TASK TO CARRY OUT: Look for "operations" in the listing below. Gather each line that contains it.

THE DATA:
* * *

(** A transaction that has changed block 100. *)
Lemma txn_example : exists st a, linv 7 st a [100] /\ unlocked a /\ lg_outstanding (lg st) = 1 /\ lg_committing (lg st) = false.
Proof.
  destruct held_example as (b1 & l1 & a & i & HL1 & Hi & Hh & Ho & Hc & Hz & Hd & Hul).
  destruct (log_write_run 7 b1 l1 a [] i 100 HL1 Hi Hh) as (b2 & n & blk & _ & HL2 & Hfr); [lia|simpl; lia|].
  rewrite Hd in *. destruct (brelse_run 7 b2 _ i 1 100 (li_abs _ _ _ _ HL2) (Hfr _ _ _ Hi)) as (b3 & _ & Hb3 & _).
  { done. }
  exists (mkLst b3 (set_lh n blk l1)), (set_locked 1 100 false (set_dirty 1 100 true a)).
  split_and!; [destruct HL2; by split| |done|done].
  intros v x Hv. cbn. unfold upd2. destruct (Z.eqb_spec v 1), (Z.eqb_spec x 100); simpl; try done; apply Hul; naive_solver.
Qed.

Lemma end_op_crash_atomic_witness : exists st st' W, end_op 7 st = Ok (tt, st') /\ trace (lb st') = trace (lb st) ++ W.
Proof.
  destruct txn_example as (st & a & HL & Hul & Ho & Hc).
  destruct (end_op_crash_atomic 7 st a [100] HL Hul Ho Hc) as (st' & a' & W & E & Ht & _). by exists st, st', W.
Defined.

Lemma recovery_restartable_witness : exists r, initlog 7 1 (boot disk0) = Ok (tt, r) /\
  forall k, exists r', initlog 7 1 (boot (apply_writes (take k (trace (lb r))) disk0)) = Ok (tt, r') /\
    forall b, outside log0 b -> view (lb r') 1 b = view (lb r) 1 b.
Proof. exact (recovery_restartable 7 log0 disk0 [] log0_wf disk0_ok). Defined.

Lemma log_write_correct_witness : exists st a i st', linv 7 st a [] /\ log_write i st = Ok (tt, st') /\
  linv 7 st' (set_dirty 1 100 true a) [100].
Proof.
  destruct held_example as (b & l & a & i & HL & Hi & Hh & Ho & Hc & Hz & Hd & _).
  destruct (log_write_correct 7 (mkLst b l) a [] i 100 HL Hi Hh) as [H _]. cbn [lg] in H.
  destruct H as (st' & E & HL'); [lia|simpl; lia|]. exists (mkLst b l), a, i, st'. rewrite Hd in HL'. done.
Defined.

(** ** The bound of [begin_op]

    Adding one block to the transaction. *)
Definition log_block (b : Z) : M lst unit :=
  i ← lift (bread 7 1 b); log_write i;; lift (brelse 7 i).
Definition log_blocks (n : Z) : M lst unit := for_each (seqZ 100 n) log_block.

Definition is_Ok {A} (r : result A) : bool := match r with Ok _ => true | _ => false end.

(** [begin_op] lets three operations of [MAXOPBLOCKS] blocks each into the
    transaction, [LOGSIZE] blocks in all, on the file system that mkfs
    makes.  The log has room for one block less: when the operations write
    that many blocks, the last [log_write] panics. *)
Theorem begin_op_overcommits : exists s, (initlog 7 1;; begin_op;; begin_op;; begin_op) (boot disk0) = Ok (true, s) /\
  is_Ok (log_blocks (3 * MAXOPBLOCKS - 1) s) = true /\
  log_blocks (3 * MAXOPBLOCKS) s = Panic "too big a transaction".
Proof.
  assert (H : match (initlog 7 1;; begin_op;; begin_op;; begin_op) (boot disk0) with
    | Ok (true, s) => is_Ok (log_blocks (3 * MAXOPBLOCKS - 1) s) &&
        match log_blocks (3 * MAXOPBLOCKS) s with Panic m => bool_decide (m = "too big a transaction"%string) | _ => false end
    | _ => false end = true) by (vm_compute; reflexivity).
  destruct ((initlog 7 1;; _) _) as [[[] s]| |]; try done. apply andb_true_iff in H as [H1 H2]. exists s. split_and!; try done.
  destruct (log_blocks (3 * MAXOPBLOCKS) s) as [| |]; try done. by apply bool_decide_eq_true_1 in H2 as ->.
Qed.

* * *

FINAL ANSWER:
(** [begin_op] lets three operations of [MAXOPBLOCKS] blocks each into the
    makes.  The log has room for one block less: when the operations write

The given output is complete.